Several comments from the article give me concern

- They seem to think Rekognition is a panacea for their problem, but there are many known issues with Rekognition celebrity detection. Not to mention that the cost-per-request is often highly unfavorable compared with building a higher-accuracy, situation-specific solution with extensions to pre-trained models.

- They say some interns took a “novel approach” by creating a hard coded look-up table for disambiguating similar politician-celebrity pairs. This creates awful tech debt and failure cases. I’m not knocking it too hard because it’s pragmatic, which is a good sign about those interns, but this should be seen as a necessary wart to be improved, not a point of pride.

- As others have pointed out, even considering turnover in Congress, it seems like people who report on Congress for their full time job should recognize them.
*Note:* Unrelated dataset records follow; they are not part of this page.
Lemma filter_by_name {A} (name : A → string) (d r : list A) x y :
  name y = name x → NoDup (name <$> d ++ x :: r) →
  filter (λ z, name z ≠ name x) (d ++ y :: r) = d ++ r.
Proof.
  intros E Hnd. rewrite fmap_app, fmap_cons in Hnd. apply NoDup_app in Hnd as (_ & Hd & Hr).
  apply NoDup_cons in Hr as [Hx _]. rewrite filter_app, filter_cons_False by naive_solver.
  rewrite !filter_all; [done|..]; intros z Hz Ez.
  - apply Hx. rewrite <-Ez. by apply list_elem_of_fmap_2.
  - apply (Hd (name z)); [by apply list_elem_of_fmap_2|]. rewrite Ez. left.
Qed.

(** ** Loops over elements with distinct keys

    Each iteration changes the state only at the key of its element; then the
    loop changes each key by the iteration of that key, and no other key. *)
Lemma mfor_keyed {S A K V} (view : S → K → V) (key : A → K) (I : S → Prop)
  (Post : A → V → V → Prop) (f : A → M S unit) (l : list A) (s : S) :
  NoDup (key <$> l) → I s →
  (∀ x s, x ∈ l → I s → ∃ s', f x s = Ok (tt, s') ∧ I s' ∧
     Post x (view s (key x)) (view s' (key x)) ∧ ∀ u, u ≠ key x → view s' u = view s u) →
  ∃ s', mfor l f s = Ok (tt, s') ∧ I s' ∧
    (∀ x, x ∈ l → Post x (view s (key x)) (view s' (key x))) ∧
    (∀ u, u ∉ (key <$> l) → view s' u = view s u).
Proof.
  intros Hnd HI Hf. revert s HI. induction l as [|x l IH]; intros s HI.
  { exists s. set_solver. }
  rewrite fmap_cons, NoDup_cons in Hnd. destruct Hnd as [Hx Hnd].
  destruct (Hf x s) as (s1 & E1 & HI1 & HP1 & Hv1); [left|done|].
  destruct (IH Hnd) with (s := s1) as (s' & E & HI' & HP & Hv); [|done|].
  { intros y s2 Hy. apply Hf. by right. }
  exists s'. cbn [mfor]. erewrite bind_run by exact E1. split; [done|]. split; [done|]. split.
  - intros y [->|Hy]%elem_of_cons.
    + by rewrite (Hv (key x)).
    + rewrite <-(Hv1 (key y)); [by apply HP|]. intros Ek. apply Hx. rewrite <-Ek. by apply list_elem_of_fmap_2.
  - intros u Hu. rewrite fmap_cons in Hu. apply not_elem_of_cons in Hu as [Hne Hu].
    rewrite Hv, Hv1; done.
Qed.
(* ===== verification/OvsLib.v ===== *)
(** * What the sources use of the Open vSwitch library

    [hmap], [shash], [smap] and the IDL come from the Open vSwitch tree, which
    is not part of this repository.  The containers are modelled by their
    documented contents: an [hmap] is the list of its nodes in iteration order,
    an [shash] and an [smap] are finite maps keyed by strings.  What the
    library leaves open (the position of a new node in the iteration order,
    the order in which [SHASH_FOR_EACH] visits the nodes, the interpretation
    of a value string as a boolean or an integer, the hash function) is a
    parameter, the fields of the class [OvsLib], with the documented behaviour
    as its laws.  [ref_lib] is one implementation, used by the witnesses. *)

From Stdlib Require Import Ascii.
From S2P Require Import Prelude.

Abbreviation smap := (gmap string string).
Abbreviation shash := (gmap string).

Class OvsLib := {
  (** [hmap_insert] of a node with a hash: the iteration order afterwards. *)
  hmap_insert : ∀ {A : Type}, Z → A → list A → list A;
  hmap_insert_perm : ∀ {A : Type} (h : Z) (a : A) (l : list A), hmap_insert h a l ≡ₚ a :: l;
  (** [SHASH_FOR_EACH]: the order of the nodes. *)
  shash_nodes : ∀ {A : Type}, gmap string A → list (string * A);
  shash_nodes_perm : ∀ {A : Type} (m : gmap string A), shash_nodes m ≡ₚ map_to_list m;
  (** [hash_string(s, 0)]. *)
  hash_string : string → Z;
  (** [smap_get_bool], [smap_get_int]: a missing key yields the default. *)
  smap_get_bool : smap → string → bool → bool;
  smap_get_bool_default : ∀ m k d, m !! k = None → smap_get_bool m k d = d;
  smap_get_bool_true : ∀ m k d, m !! k = Some "true" → smap_get_bool m k d = true;
  smap_get_bool_false : ∀ m k d, m !! k = Some "false" → smap_get_bool m k d = false;
  smap_get_int : smap → string → Z → Z;
  smap_get_int_default : ∀ m k d, m !! k = None → smap_get_int m k d = d;
}.

(** The address parsers of libc: does [inet_pton(AF_INET6, s, _)] return 1, does
    [ether_aton(s)] return an address? *)
Class Posix := {
  inet_pton6 : string → bool;
  ether_aton : string → bool;
}.

(** String constants of the OVSDB schema headers (openswitch-idl.h and the
    generated vswitch-idl.h), which are not part of this repository. *)
Class Schema := {
  OVSDB_NEXTHOP_STATUS_ERROR : string;
  OVSDB_NEIGHBOR_STATUS_DP_HIT : string;
  OVSREC_NEIGHBOR_ADDRESS_FAMILY_IPV6 : string;
  SYSTEM_ECMP_CONFIG_STATUS : string;
  SYSTEM_ECMP_CONFIG_HASH_SRC_IP : string;
  SYSTEM_ECMP_CONFIG_HASH_DST_IP : string;
  SYSTEM_ECMP_CONFIG_HASH_SRC_PORT : string;
  SYSTEM_ECMP_CONFIG_HASH_DST_PORT : string;
  SYSTEM_ECMP_CONFIG_ENABLE_DEFAULT : bool;
}.

(** ** Lookups in an [hmap]

    [HMAP_FOR_EACH_WITH_HASH] visits the nodes whose stored hash is [h]; the
    loops of the sources return the first one that matches. *)

Definition hmap_first_with_hash {A} (hash_of : A → Z) (h : Z) (p : A → bool)
  (l : list A) : option A :=
  List.find (λ a, (hash_of a =? h)%Z && p a) l.

Lemma find_Some_iff_unique {A} (p : A → bool) (l : list A) a :
  (∀ x y, x ∈ l → y ∈ l → p x = true → p y = true → x = y) →
  List.find p l = Some a ↔ a ∈ l ∧ p a = true.
Proof.
  intros Hu. split.
  - intros [Hin Hp]%List.find_some. by apply list_elem_of_In in Hin.
  - intros [Hin Hp]. destruct (List.find p l) as [b|] eqn:E.
    + apply List.find_some in E as [Hb Hpb]. apply list_elem_of_In in Hb.
      f_equal. by apply Hu.
    + apply list_elem_of_In in Hin. eapply List.find_none in E; [|done]. congruence.
Qed.

Lemma find_None_iff {A} (p : A → bool) (l : list A) :
  List.find p l = None ↔ ∀ a, a ∈ l → p a = false.
Proof.
  split.
  - intros E a Ha%list_elem_of_In. by eapply List.find_none.
  - intros H. destruct (List.find p l) as [b|] eqn:E; [|done].
    apply List.find_some in E as [Hb Hp]. apply list_elem_of_In in Hb.
    by rewrite (H b Hb) in Hp.
Qed.

(** ** Database transactions *)

(** The result of [ovsdb_idl_txn_commit]; the database has the writes after
    [TXN_SUCCESS] and [TXN_UNCHANGED]. *)
Inductive txn_status :=
| TXN_UNCOMMITTED | TXN_UNCHANGED | TXN_INCOMPLETE | TXN_ABORTED
| TXN_SUCCESS | TXN_TRY_AGAIN | TXN_NOT_LOCKED | TXN_ERROR.

#[export] Instance txn_status_eq_dec : EqDecision txn_status.
Proof. solve_decision. Defined.

Definition txn_succeeded (status : txn_status) : bool :=
  bool_decide (status = TXN_SUCCESS) || bool_decide (status = TXN_UNCHANGED).

(** ** [shash] *)

(** [shash_add_once]: false and no change when the name is already there. *)
Definition shash_add_once {A} (m : gmap string A) (k : string) (v : A) : bool * gmap string A :=
  match m !! k with
  | Some _ => (false, m)
  | None => (true, <[k := v]> m)
  end.

(** The loop the reconfiguration code uses everywhere to collect the database
    rows by name, keeping the first of two rows with one name. *)
Definition shash_collect {R} (name : R → string) (rows : list R) : gmap string R :=
  fold_left (λ m r, (shash_add_once m (name r) r).2) rows ∅.

Section shash_collect.
Context {R : Type} (name : R → string).
Implicit Types rows : list R.

Local Lemma collect_from rows (m : gmap string R) k :
    fold_left (λ m r, (shash_add_once m (name r) r).2) rows m !! k =
    match m !! k with
    | Some v => Some v
    | None => List.find (λ r, bool_decide (name r = k)) rows
    end.
Proof.
    revert m. induction rows as [|r rows IH]; intros m; simpl.
    - by destruct (m !! k).
    - rewrite IH. unfold shash_add_once.
      destruct (m !! name r) as [v|] eqn:E; simpl.
      + case_bool_decide as Hk; [subst k; by rewrite E | done].
      + rewrite lookup_insert. case_decide as Hk.
        * subst k. rewrite E, bool_decide_true by done. done.
        * by rewrite bool_decide_false.
Qed.

  (** The entry of a name is the first row with that name. *)
Lemma shash_collect_lookup rows k :
    shash_collect name rows !! k = List.find (λ r, bool_decide (name r = k)) rows.
Proof. unfold shash_collect. by rewrite collect_from, lookup_empty. Qed.

Lemma shash_collect_first d r rest :
    (∀ x, x ∈ d → name x ≠ name r) → shash_collect name (d ++ r :: rest) !! name r = Some r.
Proof.
    intros Hd. rewrite shash_collect_lookup. induction d as [|x d IH]; simpl.
    - by rewrite bool_decide_true.
    - rewrite bool_decide_false by (apply Hd; left). apply IH. intros y Hy. apply Hd. by right.
Qed.

Lemma shash_collect_None rows k :
    shash_collect name rows !! k = None ↔ ∀ r, r ∈ rows → name r ≠ k.
Proof.
    rewrite shash_collect_lookup, find_None_iff.
    split; intros H r Hr; specialize (H r Hr); by apply bool_decide_eq_false in H || apply bool_decide_eq_false.
Qed.

Lemma shash_collect_Some rows k r :
    shash_collect name rows !! k = Some r → r ∈ rows ∧ name r = k.
Proof.
    rewrite shash_collect_lookup. intros [Hin Hk]%List.find_some.
    apply bool_decide_eq_true in Hk. by apply list_elem_of_In in Hin.
Qed.

Lemma shash_collect_is_Some rows k :
    is_Some (shash_collect name rows !! k) ↔ k ∈ (name <$> rows).
Proof.
    rewrite list_elem_of_fmap. split.
    - intros [r Hr]. apply shash_collect_Some in Hr as [? <-]. eauto.
    - intros (r & -> & Hr). destruct (shash_collect name rows !! name r) eqn:E; [eauto|].
      rewrite shash_collect_None in E. naive_solver.
Qed.
End shash_collect.

Section shash_nodes.
Context `{OvsLib}.

Lemma elem_of_shash_nodes {A} (m : gmap string A) k v :
    (k, v) ∈ shash_nodes m ↔ m !! k = Some v.
Proof. by rewrite shash_nodes_perm, elem_of_map_to_list. Qed.

Lemma NoDup_shash_nodes {A} (m : gmap string A) : NoDup (shash_nodes m).*1.
Proof. rewrite shash_nodes_perm. apply NoDup_fst_map_to_list. Qed.

Lemma elem_of_hmap_insert {A} h (a b : A) l : b ∈ hmap_insert h a l ↔ b = a ∨ b ∈ l.
Proof. by rewrite hmap_insert_perm, elem_of_cons. Qed.
End shash_nodes.

(** Collecting rows with distinct names loses none of them. *)
Lemma shash_collect_values `{OvsLib} {R} (name : R → string) (rows : list R) :
  NoDup (name <$> rows) → (shash_nodes (shash_collect name rows)).*2 ≡ₚ rows.
Proof.
  intros Hnd. apply NoDup_Permutation.
  - apply (NoDup_fmap_1 name). rewrite <-list_fmap_compose.
    rewrite (list_fmap_ext _ fst); [apply NoDup_shash_nodes|].
    intros i [k r] Hi%list_elem_of_lookup_2. rewrite elem_of_shash_nodes in Hi.
    by apply shash_collect_Some in Hi as [_ <-].
  - by apply NoDup_fmap_1 in Hnd.
  - intros r. rewrite list_elem_of_fmap. split.
    + intros ([k r'] & -> & Hr%elem_of_shash_nodes). by apply shash_collect_Some in Hr as [? _].
    + intros Hr. exists (name r, r). split; [done|]. rewrite elem_of_shash_nodes.
      destruct (shash_collect name rows !! name r) as [r'|] eqn:E.
      2:{ rewrite shash_collect_None in E. naive_solver. }
      apply shash_collect_Some in E as [Hr' En]. f_equal.
      by apply (NoDup_fmap_elem name rows).
Qed.

#[export] Hint Rewrite @elem_of_shash_nodes @elem_of_hmap_insert : switchd.

(** ** A reference implementation *)

(** [atoi] on a decimal numeral with an optional sign: the longest prefix of
    digits. *)
Definition digit_of (c : Ascii.ascii) : option Z :=
  let n := Z.of_nat (Ascii.nat_of_ascii c) in
  if (48 <=? n)%Z && (n <=? 57)%Z then Some (n - 48)%Z else None.

Fixpoint atoi_digits (acc : Z) (s : string) : Z :=
  match s with
  | EmptyString => acc
  | String c s' => match digit_of c with
                   | Some d => atoi_digits (10 * acc + d)%Z s'
                   | None => acc
                   end
  end.

Definition atoi (s : string) : Z :=
  match s with
  | String "-"%char s' => (- atoi_digits 0 s')%Z
  | String "+"%char s' => atoi_digits 0 s'
  | _ => atoi_digits 0 s
  end.

Definition ref_get_bool (m : smap) (k : string) (d : bool) : bool :=
  match m !! k with
  | Some v => if d then negb (bool_decide (v = "false")) else bool_decide (v = "true")
  | None => d
  end.

Definition ref_get_int (m : smap) (k : string) (d : Z) : Z :=
  match m !! k with Some v => atoi v | None => d end.

Program Definition ref_lib : OvsLib := {|
  hmap_insert A h a l := a :: l;
  shash_nodes A m := map_to_list m;
  hash_string s := Z.of_nat (String.length s);
  smap_get_bool := ref_get_bool;
  smap_get_int := ref_get_int;
|}.
Next Obligation. done. Qed.
Next Obligation. done. Qed.
Next Obligation. intros m k d E. unfold ref_get_bool. by rewrite E. Qed.
Next Obligation. intros m k [] E; unfold ref_get_bool; by rewrite E. Qed.
Next Obligation. intros m k [] E; unfold ref_get_bool; by rewrite E. Qed.
Next Obligation. intros m k d E. unfold ref_get_int. by rewrite E. Qed.

(** Enough of the parsers for the examples. *)
Definition ref_posix : Posix := {|
  inet_pton6 := λ s, bool_decide (s = "::1");
  ether_aton := λ s, (String.length s =? 17)%nat;
|}.

Definition ref_schema : Schema := {|
  OVSDB_NEXTHOP_STATUS_ERROR := "error";
  OVSDB_NEIGHBOR_STATUS_DP_HIT := "dp_hit";
  OVSREC_NEIGHBOR_ADDRESS_FAMILY_IPV6 := "ipv6";
  SYSTEM_ECMP_CONFIG_STATUS := "enabled";
  SYSTEM_ECMP_CONFIG_HASH_SRC_IP := "hash_srcip_enabled";
  SYSTEM_ECMP_CONFIG_HASH_DST_IP := "hash_dstip_enabled";
  SYSTEM_ECMP_CONFIG_HASH_SRC_PORT := "hash_srcport_enabled";
  SYSTEM_ECMP_CONFIG_HASH_DST_PORT := "hash_dstport_enabled";
  SYSTEM_ECMP_CONFIG_ENABLE_DEFAULT := true;
|}.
It truly seems like a silly, wasteful use of resources to solve this with computer vision.

This is all consistent with what I’ve heard from colleagues at NYT data science. As well as people I’ve known in data science bootcamps around New York, like Insight, who heard recruiting pitches.

Their department seems self-aggrandizing, using highly overwrought personalization models and seeming to have 538-envy for how they want their data science work to come off despite 538 exiting, among other important figures like Mike Bostock.

It just comes off as a place that wants to do status signalling to seem like a machine learning or data science thought-leader, but they don’t pay competitively or do what’s needed to retain good people and would rather do patchwork stuff like this with interns than to take the work a little more seriously.

I don’t get the impression it’s a place serious ML practitioners would want to go.